On 01-Apr-05 Marc Schwartz wrote:
On Fri, 2005-04-01 at 20:07 +0100, Ted.Harding at nessie.mcc.ac.uk wrote:
<snip>
[...]
Splines, in the drawing-office sense, were long narrow
(about 1/4 inch wide) strips of thin springy metal with,
along their length, little flanges at right-angles to the
plane of the strip. Each little flange had a hole in it.
The principle was that you would pinthe flanges to the
drawing-board at chosen points by pushing drawing-pins
through the holes. The metal strip then stood up at a
right-angle to the paper.
The flanges were attached in such a way that you could
slide them along the metal strip. (Or you could use a
strip without flanges, and special pins which raised
little pillars up from the paper, against which the
spline would press.)
The end result was that the metal strip then defined
a curve on the paper, and you could run a pencil along
it and draw a curve on the paper (taking care not to
press too hard against the metal, to avoid deforming
the curve).
By virtue of the laws of elasticity, the curve delineated
by the metal strip had a continuous second derivative, i.e.
what modern kids call a second-derivative-continuous
piecewise cubic spline.
We have not moved on.
Happy whatever it is to all,
Ted.
Not quite, I think, Marc. The principle of the spline as I
described it meant that the shape of the curve between the
fixed points was the static-equilibrium shape determined
by the elasticity of the metal (though some kinds were also
made of thin strips of laminated wood, but worked on the
same principle). They were therefore typically used for
interpolating "mathematically" between given points.

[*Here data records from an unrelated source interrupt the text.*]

(** ** dropDatabase and a server that is down *)

(** X13.  The process keeps running and every [connect] throws
    [ConnectException], leaves its object failed and takes at most
    [dcost] nanoseconds.  Then [dropDatabase] with a name alone holds its
    caller for the sixty seconds of its timeout and less than one more
    second and [dcost], raises [DbConnectException] and has sent no
    drop-database command. *)
Theorem dropDatabase_unreachable_drops_nothing fuel env d db w dcost :
  (∀ k, ros_ok env k = true) →
  (∀ c, connect_throws (driver env c) = Some ConnectException ∧
        connect_failed (driver env c) = true ∧
        Z.of_N (connect_cost (driver env c)) ≤ dcost) →
  ∃ w',
    dropDatabase (61 + fuel) env d db w = (Exc DbConnectException, w') ∧
    clock w + 60 * second ≤ clock w' < clock w + 61 * second + dcost ∧
    drops (trace w') = drops (trace w).
Proof.
  intros Hrunning Hrefused.
  pose proof (drops_nothing_makeDbConnection (61 + fuel) env
                (global_params env) "" 0 float_60 (default_name d)
                (default_authenticate d) (default_user d) (default_pwd d) w)
    as Hdrops.
  unfold dropDatabase, dropDatabase4.
  destruct (makeDbConnection_unfold (61 + fuel) env (global_params env) "" 0
              float_60 (default_name d) (default_authenticate d)
              (default_user d) (default_pwd d) w)
    as (a & b & n & u & p & tr & Hrun).
  rewrite Hrun in Hdrops.
  destruct (unreachable_loop env a n u p b (clock w + float_ns float_60) dcost
              Hrunning Hrefused 60 (60 + fuel) None (add_trace tr w))
    as (c & w' & Hloop & Hheap & Hclock & _).
  { simpl. unfold second. lia. }
  { simpl. unfold second. lia. }
  { lia. }
  assert ((conn <~ retry_loop (61 + fuel) env a n u p b
                     (clock w + float_ns float_60) None;
           after_loop (clock w + float_ns float_60) conn) (add_trace tr w)
          = (Exc DbConnectException, w')) as Hconnect.
  { rewrite (bind_Val _ _ _ _ _ Hloop).
    by rewrite (after_loop_Some _ _ _ _ Hheap). }
  rewrite Hconnect in Hrun, Hdrops.
  exists w'. rewrite (bind_Exc _ _ _ _ _ Hrun).
  split; [ done | ]. split; [ | done ].
  simpl in Hclock. unfold second in *. lia.
Qed.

The curves shown on those web-site operate differently:
they are simply flexible, and can be bent by hand to any
shape, rather like modelling clay, which they then hold
by virtue of how they are constructed (see especially
the description on the 'artsupply' website: the lead core
gives the mouldability and was not springy, and the outer
plastic covering makes them smoother to use). (I've used
these too, once upon a time).
Best wishes,
Ted.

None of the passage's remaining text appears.